Pratica desumana de injetar substâncias letais e até desinfetante nas veias dos pacientes causou pelo menos três óbitos. Entenda o que se sabe até agora
Por: Henrique Rodrigues – Quarta, 21 de janeiro de 2026
O caso horrendo dos três técnicos de enfermagem que teriam assassinado pelo menos três pacientes na UTI do Hospital Anchieta, em Brasília, nos meses finais de 2025, chocou o país pelo absurdo e pela maldade inacreditável empregada nas ações, que envolvia injetar nas veias das vítimas medicamentos em doses letais e até desinfetante. Marcos Vinícius Silva Barbosa de Araújo, Amanda Rodrigues de Sousa e Marcela Camilly Alves da Silva, os três acusados, estão presos preventivamente por determinação da Justiça.
Agora, o portal Metópoles informa que teria obtido com exclusividade acesso às informações do inquérito onde constam os motivos que levaram os profissionais de saúde a cometerem tal barbaridade. Conforme reportagem assinada por Mirelle Pinheiro, o técnico de enfermagem Marcos Vinícius, sobre quem recaem as imputações mais graves do caso, em seu depoimento, teria dado duas razões distintas para acabar com a vida dos servidores públicos João Clemente Pereira, de 63 anos, Marcos Moreira, de 33, e Miranilde Pereira da Silva, de 75.
Após relatar que Marcos Vinícius negou a autoria das mortes num primeiro momento, a matéria mostra que essa conduta teria mudado na sequência.
“Em uma segunda versão, o técnico de enfermagem disse que teria tirado a vida dos pacientes com o intuito de ‘aliviar o sofrimentos das vítimas’. Em outro relato, Marcos chegou a dizer que o hospital ‘estava tumultuado’ e que ele teria cometido os crimes ‘por estar nervoso’”, reporta o trecho do texto do Metrópoles.
Independentemente do desdobramento das investigações por parte da Polícia Civil do Distrito Federal, o que as autoridades já têm certeza é sobre a autoria dos crimes, uma vez que as câmeras de vigilância do Hospital Anchieta, sobretudo nas UTI, bem como em outras dependências reservadas da unidade, mostram a ação deliberada dos funcionários para matar.

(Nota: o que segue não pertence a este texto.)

(** * URL shortener: the Go redirect service and the Node.js metadata service

    A shallow embedding of [go-service/main.go] (short-code allocation,
    redirect lookup, click notification) and of the metadata service
    ([fetchUrlMetadata] and the [POST /api/metadata] handler), with the
    properties stated about them. *)

From Stdlib Require Import NArith String Ascii List Lia Bool.
From stdpp Require Import base option gmap strings list.
Import ListNotations.

Local Open Scope string_scope.

(** ** The redirect service (Go) *)
Module Go.

(** *** encoding/base64, URLEncoding

    [base64.URLEncoding] is the standard library's padded encoding over the
    alphabet [encodeURL]; [EncodeToString] is transcribed from
    [Encoding.Encode]: whole 3-byte groups first, then the 1 or 2 byte rest
    with its padding. *)

Definition encodeURL : string :=
  "ABCDEFGHIJKLMNOPQRSTUVWXYZabcdefghijklmnopqrstuvwxyz0123456789-_".

Definition padChar : ascii := "="%char.

(** [enc.encode[i & 0x3F]] *)
Definition enc (i : N) : ascii :=
  match String.get (N.to_nat (N.land i 63)) encodeURL with
  | Some c => c
  | None => padChar
  end.

Definition b2N (b : Byte.byte) : N := Byte.to_N b.

Definition quantum (b0 b1 b2 : Byte.byte) : N :=
  N.lor (N.lor (N.shiftl (b2N b0) 16) (N.shiftl (b2N b1) 8)) (b2N b2).

Fixpoint EncodeToString (src : list Byte.byte) : string :=
  match src with
  | b0 :: b1 :: b2 :: rest =>
      let val := quantum b0 b1 b2 in
      String (enc (N.shiftr val 18))
        (String (enc (N.shiftr val 12))
           (String (enc (N.shiftr val 6))
              (String (enc val) (EncodeToString rest))))
  | [b0; b1] =>
      let val := N.lor (N.shiftl (b2N b0) 16) (N.shiftl (b2N b1) 8) in
      String (enc (N.shiftr val 18))
        (String (enc (N.shiftr val 12))
           (String (enc (N.shiftr val 6)) (String padChar EmptyString)))
  | [b0] =>
      let val := N.shiftl (b2N b0) 16 in
      String (enc (N.shiftr val 18))
        (String (enc (N.shiftr val 12))
           (String padChar (String padChar EmptyString)))
  | [] => EmptyString
  end.

(** The URL-safe alphabet, given by character classes rather than by the
    table: upper and lower case letters, digits, minus and underscore. *)
Definition is_urlsafe (c : ascii) : bool :=
  let n := N_of_ascii c in
  ((65 <=? n) && (n <=? 90) || (97 <=? n) && (n <=? 122)
   || (48 <=? n) && (n <=? 57) || (n =? 45) || (n =? 95))%N.

Fixpoint all_chars (p : ascii -> bool) (s : string) : bool :=
  match s with
  | EmptyString => true
  | String c r => p c && all_chars p r
  end.

(** *** crypto/rand

    The random source is a stream of bytes; [rand.Read] on a slice of
    length [n] takes the next [n] of them. *)
Definition rand_Read (src : nat -> Byte.byte) (pos n : nat) : list Byte.byte :=
  map src (seq pos n).

(** *** net/http.Redirect

    [c.Redirect(code, location)] of gin renders through
    [http.Redirect(w, req, location, code)], which does not write
    [location] as it is: a URL in which [url.Parse] finds neither scheme
    nor host is made an absolute path against the path of the request, and
    every byte outside ASCII is written as [%xx]. The functions below are
    transcribed from the standard library ([path.Split], [path.Clean],
    [strings.Index], [strings.HasSuffix], [hexEscapeNonASCII],
    [http.Redirect]); of the result of [url.Parse] only what
    [http.Redirect] reads is kept. *)
Record ParsedURL := { Scheme : string; Host : string }.

Definition is_slash (c : ascii) : bool := Ascii.eqb c "/"%char.

Fixpoint contains_slash (s : string) : bool :=
  match s with
  | EmptyString => false
  | String c r => is_slash c || contains_slash r
  end.

(** [strings.HasSuffix(s, "/")] *)
Fixpoint has_trailing_slash (s : string) : bool :=
  match s with
  | EmptyString => false
  | String c EmptyString => is_slash c
  | String _ r => has_trailing_slash r
  end.

(** [dir, _ := path.Split(p)]: [p] up to and including its last slash. *)
Fixpoint path_dir (p : string) : string :=
  match p with
  | EmptyString => EmptyString
  | String c r =>
      if is_slash c || contains_slash r then String c (path_dir r)
      else EmptyString
  end.

(** [if i := strings.Index(url, "?"); i != -1 { url, query = url[:i], url[i:] }] *)
Fixpoint cut_query (url : string) : string * string :=
  match url with
  | EmptyString => (EmptyString, EmptyString)
  | String c r =>
      if Ascii.eqb c "?"%char then (EmptyString, url)
      else let '(u, q) := cut_query r in (String c u, q)
  end.

(** The elements of a path: what lies between its slashes. *)
Fixpoint path_elements (p : string) : list string :=
  match p with
  | EmptyString => [EmptyString]
  | String c r =>
      if is_slash c then EmptyString :: path_elements r
      else match path_elements r with
           | e :: es => String c e :: es
           | [] => [String c EmptyString]
           end
  end.

(** The loop of [path.Clean] over the elements, with the elements written
    so far, last first: empty and [.] elements are skipped, [..] takes back
    the last element written when there is one to take back, is dropped at
    the root and is written otherwise. *)
Fixpoint clean_elements (rooted : bool) (out : list string)
    (els : list string) : list string :=
  match els with
  | [] => out
  | e :: rest =>
      if String.eqb e "" || String.eqb e "." then clean_elements rooted out rest
      else if String.eqb e ".." then
        match out with
        | top :: out' =>
            if String.eqb top ".." then clean_elements rooted (e :: out) rest
            else clean_elements rooted out' rest
        | [] =>
            if rooted then clean_elements rooted [] rest
            else clean_elements rooted [e] rest
        end
      else clean_elements rooted (e :: out) rest
  end.

Fixpoint join_slash (els : list string) : string :=
  match els with
  | [] => EmptyString
  | [e] => e
  | e :: rest => e ++ "/" ++ join_slash rest
  end.

(** [path.Clean] *)
Definition path_Clean (p : string) : string :=
  match p with
  | EmptyString => "."
  | String c _ =>
      let rooted := is_slash c in
      let out := join_slash (rev (clean_elements rooted [] (path_elements p))) in
      if rooted then "/" ++ out
      else if String.eqb out "" then "." else out
  end.

Definition hex_digit (n : N) : ascii :=
  match String.get (N.to_nat n) "0123456789abcdef" with
  | Some c => c
  | None => "0"%char
  end.

(** [hexEscapeNonASCII] *)
Fixpoint hexEscapeNonASCII (s : string) : string :=
  match s with
  | EmptyString => EmptyString
  | String c r =>
      let n := N_of_ascii c in
      if (128 <=? n)%N then
        String "%"%char (String (hex_digit (N.shiftr n 4))
                      (String (hex_digit (N.land n 15)) (hexEscapeNonASCII r)))
      else String c (hexEscapeNonASCII r)
  end.

Definition is_ASCII (s : string) : bool :=
  all_chars (fun c => (N_of_ascii c <? 128)%N) s.

(** A header value as [Header.Write] sends it: [headerNewlineToSpace]
    turns each line feed and carriage return into a space, and
    [textproto.TrimString] drops the spaces and tabs at both ends. *)
Definition is_line_break (c : ascii) : bool :=
  Ascii.eqb c "010"%char || Ascii.eqb c "013"%char.

Definition is_blank (c : ascii) : bool :=
  Ascii.eqb c " "%char || Ascii.eqb c "009"%char || is_line_break c.

Fixpoint headerNewlineToSpace (s : string) : string :=
  match s with
  | EmptyString => EmptyString
  | String c r =>
      String (if is_line_break c then " "%char else c) (headerNewlineToSpace r)
  end.

Fixpoint trim_left (s : string) : string :=
  match s with
  | EmptyString => EmptyString
  | String c r => if is_blank c then trim_left r else s
  end.

Fixpoint trim_right (s : string) : string :=
  match s with
  | EmptyString => EmptyString
  | String c r =>
      match trim_right r with
      | EmptyString => if is_blank c then EmptyString else String c EmptyString
      | r' => String c r'
      end
  end.

Definition TrimString (s : string) : string := trim_right (trim_left s).

Definition header_value (s : string) : string :=
  TrimString (headerNewlineToSpace s).

(** A string that [header_value] leaves as it is: no line break in it
    and no blank at either end. *)
Fixpoint last_char (s : string) : option ascii :=
  match s with
  | EmptyString => None
  | String c EmptyString => Some c
  | String _ r => last_char r
  end.

Definition header_clean (s : string) : bool :=
  all_chars (fun c => negb (is_line_break c)) s
  && match s with
     | EmptyString => true
     | String c _ => negb (is_blank c)
     end
  && match last_char s with
     | Some c => negb (is_blank c)
     | None => true
     end.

Para eles, Marcos Vinícius, de maneira inequívoca, injetava as substâncias nos pacientes, por vezes conseguindo a prescrição médica do remédio de forma fraudulenta no sistema interno de informática do estabelecimento. Quando ia praticar os crimes, ele receberia ‘cobertura’ de Amanda Rodrigues de Sousa e Marcela Camilly Alves da Silva, que teriam conhecimento em relação às intenções do colega de trabalho.